‘Brothers in Arms’: The 1985 classic rock album that marked the start of music’s glutony era

When CDs were invented in the 1970s and then popularised in the ‘80s, the music world was outraged. The trusty vinyl had been substituted for a glossy, consumerist replacement and ultimately marked the beginning of music’s end.

But now in 2026, CDs may potentially be our saviours, rescuing us from this dystopic streaming reality where music and art have become a transactional commodity as opposed to a physical art form, carefully curated for the listener. Because while it was once a frightfully bite-sized alternative to large vinyl format records, it’s now become a gateway into the past, as the last real physical format before the world turned digital. 

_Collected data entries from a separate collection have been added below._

Lemma C2_witness :
  String.length (strip long_text) = 400
  /\ (exists m,
        GeminiExtractor.extract_message 0 (fragment long_text) = Some m
        /\ GeminiExtractor.content m = strip long_text
        /\ GeminiExtractor.type m = "ai")
  /\ (exists m,
        GeminiExtractor.extract_message 0 (fragment question) = Some m
        /\ GeminiExtractor.content m = strip question
        /\ GeminiExtractor.type m = "user")
  /\ (exists m,
        CliExtractor.extract_message 0 (fragment long_text) = Some m
        /\ CliExtractor.content m = strip long_text
        /\ CliExtractor.type m = "ai")
  /\ GeminiExtractor.extract_message 1 (fragment "Thanks!") = None.
Proof.
  split; [exact long_text_length|].
  assert (Hlong : 10 <= String.length (strip long_text))
    by (rewrite long_text_length; lia).
  assert (Hq : 10 <= String.length (strip question))
    by (vm_compute; lia).
  split; [|split; [|split]].
  - exact (proj1 C2_fallback_rule_above_threshold 0 (fragment long_text)
             long_text long_text None eq_refl eq_refl eq_refl Hlong
             (eq_refl false) (eq_refl false)).
  - exact (proj1 C2_fallback_rule_above_threshold 0 (fragment question)
             question question None eq_refl eq_refl eq_refl Hq
             (eq_refl false) (eq_refl false)).
  - exact (proj1 (proj2 C2_fallback_rule_above_threshold) 0
             (fragment long_text) long_text long_text eq_refl eq_refl Hlong
             (eq_refl false) (eq_refl false)).
  - assert (Hs : String.length (strip "Thanks!") < 10) by (vm_compute; lia).
    exact (proj1 (proj2 (proj2 C2_fallback_rule_above_threshold) 1
                    (fragment "Thanks!") "Thanks!" eq_refl Hs)).
Defined.

(** C2, as stated, fails on its own example: the fragment of seven
    characters without any indicator gets no sender, the loop drops it; of
    the two fragments of the scenario only the long one becomes a message. *)
Lemma C2_counterexample :
  String.length "Thanks!" = 7
  /\ GeminiExtractor.has_indicator GeminiExtractor.user_indicators
       "Thanks!" "" = false
  /\ GeminiExtractor.has_indicator GeminiExtractor.ai_indicators
       "Thanks!" "" = false
  /\ GeminiExtractor.extract_message 1 (fragment "Thanks!") = None
  /\ CliExtractor.extract_message 1 (fragment "Thanks!") = None
  /\ map (fun m => (GeminiExtractor.index m, GeminiExtractor.type m))
       (GeminiExtractor.extract_messages page_two_fragments)
     = [ (0, "ai") ]
  /\ ~ (forall i element text markup class,
          text_content element = Returned (Some text) ->
          inner_html element = Returned markup ->
          get_attribute_class element = Returned class ->
          GeminiExtractor.has_indicator GeminiExtractor.user_indicators
            markup (or_empty class) = false ->
          GeminiExtractor.has_indicator GeminiExtractor.ai_indicators
            markup (or_empty class) = false ->
          exists m,
            GeminiExtractor.extract_message i element = Some m
            /\ GeminiExtractor.type m
               = if endswith_char "?" (strip text)
                    || (String.length (strip text) <? 100)
                 then "user" else "ai").
Proof.
  split; [reflexivity|].
  split; [vm_compute; reflexivity|].
  split; [vm_compute; reflexivity|].
  split; [vm_compute; reflexivity|].
  split; [vm_compute; reflexivity|].
  split; [vm_compute; reflexivity|].
  intros H.
  destruct (H 1 (fragment "Thanks!") "Thanks!" "Thanks!" None
              eq_refl eq_refl eq_refl eq_refl eq_refl) as [m [Hm _]].
  vm_compute in Hm. discriminate Hm.
Qed.
(** * Recognition gateway: request forwarding and result normalization

    A shallow embedding of [src/main.py]: the two handlers
    [identify_by_url] and [identify_by_file] and the pure function
    [normalize_audd_result], followed by the properties the specification
    states about them.

    Conventions of the embedding.
    - A Python [str] is a [string] holding its UTF-8 encoding; JSON object
      keys and string literals of the source are written as they are.
    - A value produced by [r.json()] or returned by a handler is a [JSON]
      tree; a Python [dict] is a [gmap string JSON].
    - A handler is a function from the log of outbound requests issued so
      far to the extended log and either the exception it raises or the
      body it returns.  The recognition service is a function from the
      request it receives to what [requests.post] does with it. *)

From Stdlib Require Import ZArith Strings.String Strings.Ascii Strings.Byte Floats.SpecFloat.
From stdpp Require Import gmap strings list fin_maps.

Set Warnings "-register-all".

(** ** JSON values and the Python operations the source applies to them *)

Inductive JSON : Type :=
| JNull
| JBool (b : bool)
| JInt (z : Z)
| JFloat (f : spec_float)
| JString (s : string)
| JList (l : list JSON)
| JDict (d : gmap string JSON).
(** ** C5 and C9: [stop()]

    [MediaStreamTrack.stop()] and [RTCPeerConnection.close()] do not throw:
    on a track that has ended, or a connection that is closed, they return
    having done nothing.  A release that fails is therefore one the program
    cannot see fail; the browser's [trackStopped] and [connectionClosed]
    say which ones do. *)

Lemma forEach_perform A X (f : A -> Effect) (g : A -> list Effect -> X)
    (l : list A) s :
  forEach (fun a => perform (f a) (g a)) l s
  = (Normal tt, fold_left (fun s e => emit e s) (map f l) s).
Proof.
  revert s. induction l as [|a l IH]; intro s; simpl; [reflexivity|].
  unfold bind, perform at 1. simpl. apply IH.
Qed.

Lemma stopTracks_spec B s :
  stopTracks B s
  = (Normal tt,
     fold_left (fun s e => emit e s)
               (map TrackStop (tracksOf (localStreamRef (hook s)))) s).
Proof.
  unfold stopTracks, bind, get. simpl.
  destruct (localStreamRef (hook s)); simpl; [apply forEach_perform | reflexivity].
Qed.

Lemma closeAll_spec B s :
  closeAll B s
  = (Normal tt,
     upd_hook (set_peerConnections JsMap.empty)
       (fold_left (fun s e => emit e s)
                  (map Close (JsMap.values (peerConnections (hook s)))) s)).
Proof.
  unfold closeAll, bind, get. simpl. rewrite forEach_perform. reflexivity.
Qed.

Lemma stopSharing_spec peerId B s :
  stopSharing peerId B s
  = (Normal tt,
     let released :=
       upd_hook (set_peerConnections JsMap.empty)
         (fold_left (fun s e => emit e s)
            (map Close (JsMap.values (peerConnections (hook s))))
            (upd_hook (set_localStreamRef None)
               (fold_left (fun s e => emit e s)
                  (map TrackStop (tracksOf (localStreamRef (hook s)))) s))) in
     match channelRef (hook s) with
     | Some c => emit (Send c {| body := host_stopped; from := peerId;
                                 to := None |}) released
     | None => released
     end).
Proof.
  unfold stopSharing. unfold bind at 1. rewrite stopTracks_spec.
  unfold bind at 1. unfold modify at 1.
  unfold bind at 1. rewrite closeAll_spec.
  unfold sendSignal, bind, get. simpl.
  rewrite !hook_fold_emit. simpl. rewrite !hook_fold_emit.
  destruct (channelRef (hook s)); reflexivity.
Qed.

Lemma stopSharing_emitted peerId B st :
  emitted (stopSharing peerId B) st
  = map TrackStop (tracksOf (localStreamRef (hook st)))
    ++ map Close (JsMap.values (peerConnections (hook st)))
    ++ match channelRef (hook st) with
       | Some c => [Send c {| body := host_stopped; from := peerId; to := None |}]
       | None => []
       end.
Proof.
  apply emitted_exactly. unfold exec. rewrite stopSharing_spec. simpl.
  destruct (channelRef (hook st)); simpl;
    rewrite !log_fold_emit; simpl; rewrite !log_fold_emit;
    now rewrite <- ?app_assoc, ?app_nil_r.
Qed.

Lemma stopSharing_refs peerId B st :
  hook (exec (stopSharing peerId B) st)
  = {| peerConnections := JsMap.empty; channelRef := channelRef (hook st);
       localStreamRef := None |}.
Proof.
  unfold exec. rewrite stopSharing_spec. simpl.
  destruct (channelRef (hook st)) eqn:Ec; simpl;
    rewrite !hook_fold_emit; simpl; rewrite !hook_fold_emit;
    unfold set_peerConnections; simpl; now rewrite Ec.
Qed.

(** C5.  [stop()] always completes and, whichever releases the browser
    reports as failed, attempts them all: from every state, it calls [stop]
    on each track of the held stream, then [close] on each registered peer
    connection, then sends [host-stopped] on the channel, in this order and
    with nothing left out.  (The send is [channelRef.current?.send]: with no
    channel there is nothing to send on.) *)
Theorem C5_stop_attempts_every_release peerId B st :
  fst (stopSharing peerId B st) = Normal tt /\
  emitted (stopSharing peerId B) st
  = map TrackStop (tracksOf (localStreamRef (hook st)))
    ++ map Close (JsMap.values (peerConnections (hook st)))
    ++ match channelRef (hook st) with
       | Some c => [Send c {| body := host_stopped; from := peerId; to := None |}]
       | None => []
       end.
Proof.
  split.
  - now rewrite stopSharing_spec.
  - apply stopSharing_emitted.
Qed.

(** A host with a capture stream and one viewer, in a browser where every
    release fails: both tracks are stopped, the connection is closed, and
    [host-stopped] is sent. *)
Lemma C5_stop_attempts_every_release_witness :
  let host := run "ROOM" "h" true obliging
                [Mounted; ClickStartShare;
                 Broadcast {| body := viewer_ready; from := "v"; to := None |}]
                initial in
  fst (stopSharing "h" hostile host) = Normal tt /\
  emitted (stopSharing "h" hostile) host
  = [ TrackStop {| track_id := 0; kind := video |};
      TrackStop {| track_id := 1; kind := audio |};
      Close 2;
      Send 1 {| body := host_stopped; from := "h"; to := None |} ].
Proof.
  cbv zeta.
  exact (@C5_stop_attempts_every_release "h" hostile
           (run "ROOM" "h" true obliging
              [Mounted; ClickStartShare;
               Broadcast {| body := viewer_ready; from := "v"; to := None |}]
              initial)).
Defined.

(** C9.  Two calls of [stop()] in a row: both complete, the registry is
    empty after the first and after the second, and the second finds
    nothing left to release: all it does is send [host-stopped] again. *)
Theorem C9_stop_twice peerId B st :
  let s1 := exec (stopSharing peerId B) st in
  let s2 := exec (stopSharing peerId B) s1 in
  completes (stopSharing peerId B) st = true /\
  peerConnections (hook s1) = JsMap.empty /\
  completes (stopSharing peerId B) s1 = true /\
  peerConnections (hook s2) = JsMap.empty /\
  emitted (stopSharing peerId B) s1
  = match channelRef (hook st) with
    | Some c => [Send c {| body := host_stopped; from := peerId; to := None |}]
    | None => []
    end.
Proof.
  cbv zeta. unfold completes. rewrite !stopSharing_spec. simpl.
  rewrite stopSharing_emitted, !stopSharing_refs. simpl. auto.
Qed.

(** ** C1: one session per peer *)

Lemma handle_keeps_registryFunctional roomId peerId isHost B e :
  respects (keeps registryFunctional) (handle roomId peerId isHost B e).
Proof.
  unfold_handlers.
  repeat respects_step;
    unfold keeps, registryFunctional; simpl; intro H;
    auto using JsMapFacts.functional_set, JsMapFacts.functional_empty.
Qed.

Lemma run_keeps_registryFunctional roomId peerId isHost B events s :
  registryFunctional s ->
  registryFunctional (run roomId peerId isHost B events s).
Proof.
  revert s. induction events as [|e events IH]; intros s H; simpl; [exact H|].
  apply IH. exact (@handle_keeps_registryFunctional roomId peerId isHost B e s H).
Qed.

#[export] Instance settled_preorder : PreOrder settled.
Proof.
  split.
  - intro s. repeat split; reflexivity.
  - intros a b c (R1 & F1 & L1 & G1) (R2 & F2 & L2 & G2).
    repeat split; try congruence. now transitivity b.
Qed.

Ltac settled_base :=
  unfold settled; simpl; repeat split; auto;
  first [ apply grows_upd_hook | apply grows_upd_room | apply grows_bump
        | apply grows_emit; exact I ].
(** * Run status sensors: cursor codec, scope matching and the tick loop

    A shallow embedding of
    [dagster/_core/definitions/run_status_sensor_definition.py]:
    the [RunStatusSensorCursor] codec, the [run_status_sensor] decorator,
    [RunStatusSensorDefinition.__init__] with its evaluation function
    [_wrapped_fn], and [RunStatusSensorDefinition.__call__]. *)

From Stdlib Require Import ZArith List String Ascii Bool Lia.
From Stdlib Require Import Decimal DecimalFacts DecimalPos DecimalZ DecimalString.
From Stdlib Require Import Sorted.
Import ListNotations.

Local Open Scope string_scope.
Local Open Scope Z_scope.

Set Implicit Arguments.

(** ** Exceptions and results *)

(** A Python exception as the sensor machinery sees it: its class, its
    message and the frames of its traceback. *)
Record Exn := mkExn {
  exn_class : string;
  exn_message : string;
  exn_trace : list string
}.

(** The exceptions that the code of this module raises or lets through. *)
Inductive Raised :=
| JSONDecodeError
| DeserializationError (msg : string)
| CheckError (msg : string)
| ParserError (text : string)
| KeyError
| DagsterInvalidDefinitionError (msg : string)
| DagsterInvalidInvocationError (msg : string).

Inductive Result (A : Type) :=
| Ok (a : A)
| Raise (e : Raised).
Arguments Ok {A} a.
Arguments Raise {A} e.

Definition bind {A B} (r : Result A) (k : A -> Result B) : Result B :=
  match r with
  | Ok a => k a
  | Raise e => Raise e
  end.

Declare Scope result_scope.
Delimit Scope result_scope with result.
Notation "x <- r ;; k" := (bind r (fun x => k))
  (at level 61, r at next level, right associativity) : result_scope.
Local Open Scope result_scope.

(** ** The cursor *)

Record RunStatusSensorCursor := mkCursor {
  record_id : Z;
  update_timestamp : string
}.

(** ** Serialization

    Modelled from the spec: [dagster._serdes] is imported by the sensor
    module but its code ([serialize_value], [deserialize_value],
    [register_serdes_tuple_fallbacks]) is not among the sources.  The codec
    below follows the specification of the Cursor Codec: a cursor is
    encoded as a string tagged with its type name; decoding accepts the
    primary tag and, through a static alias table, the legacy tag; decoding
    of malformed input fails with a decode error instead of a cursor.  The
    string is the JSON text of a flat dictionary, printed and read
    character by character. *)

Module Serdes.

(** *** JSON text: printing *)

Definition quote_char : ascii := "034"%char.
Definition backslash_char : ascii := "\"%char.

Fixpoint escape (s : string) : string :=
  match s with
  | EmptyString => EmptyString
  | String c s' =>
      if Ascii.eqb c quote_char then String backslash_char (String quote_char (escape s'))
      else if Ascii.eqb c backslash_char
           then String backslash_char (String backslash_char (escape s'))
           else String c (escape s')
  end.

Definition quoted (s : string) : string :=
  String quote_char (escape s ++ String quote_char EmptyString).

Definition string_of_Z (z : Z) : string :=
  match Z.to_int z with
  | Decimal.Pos d => NilEmpty.string_of_uint d
  | Decimal.Neg d => String "-" (NilEmpty.string_of_uint d)
  end.

(** The values a packed named tuple holds here: integers and strings. *)
Inductive jvalue :=
| JInt (z : Z)
| JStr (s : string).

Definition print_value (v : jvalue) : string :=
  match v with
  | JInt z => string_of_Z z
  | JStr s => quoted s
  end.

Definition print_member (kv : string * jvalue) : string :=
  quoted (fst kv) ++ ": " ++ print_value (snd kv).

Fixpoint print_members (kvs : list (string * jvalue)) : string :=
  match kvs with
  | [] => EmptyString
  | [kv] => print_member kv
  | kv :: rest => print_member kv ++ ", " ++ print_members rest
  end.

(** [json.dumps] of a flat dictionary. *)
Definition dumps (kvs : list (string * jvalue)) : string :=
  "{" ++ print_members kvs ++ "}".

(** *** JSON text: lexing *)

Inductive token :=
| TLBrace | TRBrace | TColon | TComma
| TString (s : string)
| TInt (z : Z).

Inductive lex_state :=
| LxIdle
| LxString (acc : string)
| LxEscape (acc : string)
| LxMinus
| LxNumber (neg : bool) (rev_digits : uint).

Definition digit_of_ascii (c : ascii) : option (uint -> uint) :=
  if Ascii.eqb c "0" then Some D0 else
  if Ascii.eqb c "1" then Some D1 else
  if Ascii.eqb c "2" then Some D2 else
  if Ascii.eqb c "3" then Some D3 else
  if Ascii.eqb c "4" then Some D4 else
  if Ascii.eqb c "5" then Some D5 else
  if Ascii.eqb c "6" then Some D6 else
  if Ascii.eqb c "7" then Some D7 else
  if Ascii.eqb c "8" then Some D8 else
  if Ascii.eqb c "9" then Some D9 else None.

Definition is_space (c : ascii) : bool :=
  Ascii.eqb c " " || Ascii.eqb c "009" || Ascii.eqb c "010" || Ascii.eqb c "013".

Definition unescape (c : ascii) : option ascii :=
  if Ascii.eqb c quote_char then Some quote_char else
  if Ascii.eqb c backslash_char then Some backslash_char else
  if Ascii.eqb c "/" then Some "/"%char else
  if Ascii.eqb c "n" then Some "010"%char else
  if Ascii.eqb c "t" then Some "009"%char else
  if Ascii.eqb c "r" then Some "013"%char else None.

Definition snoc (s : string) (c : ascii) : string := s ++ String c EmptyString.

Definition number_token (neg : bool) (rev_digits : uint) : token :=
  let d := Decimal.rev rev_digits in
  TInt (Z.of_int (if neg then Decimal.Neg d else Decimal.Pos d)).

(** What the lexer does with a character met between two tokens. *)
Definition idle_step (c : ascii) : option (list token * lex_state) :=
  if is_space c then Some ([], LxIdle) else
  if Ascii.eqb c "{" then Some ([TLBrace], LxIdle) else
  if Ascii.eqb c "}" then Some ([TRBrace], LxIdle) else
  if Ascii.eqb c ":" then Some ([TColon], LxIdle) else
  if Ascii.eqb c "," then Some ([TComma], LxIdle) else
  if Ascii.eqb c quote_char then Some ([], LxString EmptyString) else
  if Ascii.eqb c "-" then Some ([], LxMinus) else
  match digit_of_ascii c with
  | Some d => Some ([], LxNumber false (d Nil))
  | None => None
  end.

But maybe that shows how desperate the situation has become. After all, CDs were slammed for their inferior listening quality, so how low have we stooped to consider the compact disk as the only solution to digitalisation?

As Neil Young once said, “Everything recorded between 1981 and say, 2010 will be known as the dark ages of recorded sound.”

“It’s almost like torture. Digital makes you think that you’re hearing it better than you heart it before [but] you’re hearing a facsimile of it, you’re only hearing the surface of it.”

Neil Young

But the listeners weren’t as robbed as Young might have thought. This new style of pressing opened up opportunities for expansion, thanks to the increased storage capacity of CDs compared to vinyl records. Artists could now release sprawling double albums that gave fans the record itself as well as a handful of bonus tracks, all in one purchase. 

It was Dire Straits who capitalised on this opportunity best, with their 1985 album Brothers In Arms. While the appropriate lead single, ‘Money For Nothing’, mused on the trappings of modernity and all of its materialism made for a great CD-based record, what sat behind it was more than just filler. It was the band, led by Mark Knopfler’s virtuosic approach, carving out their ideas into a succinct musical sound. 

The CD allowed them to lengthen the pursuit of their ideas on each song, because there was little to no restriction in terms of run time and how it would affect the entire album. So sprawling guitar solos and spiralling instrumental segues came to the fore, and suddenly, Dire Straits were a musical force to be reckoned with. 

The music world clearly had an appetite for this, buoyed by the newfound possibilities as well as the ease of skipping back to the start of a track, without the interference of a needle. ‘Money For Nothing’ could be played over and over again, and the promise of that made the album the first CD to sell upwards of a million copies worldwide, scoring 250,000 just alone in Britain.

The record came three years after CDs had become widely available to the consuming public, and so the success of the record came shortly after the music world had become accustomed to the format. Soon after, it became the leading format for all musicians, after they saw the experimental possibilities it could harness.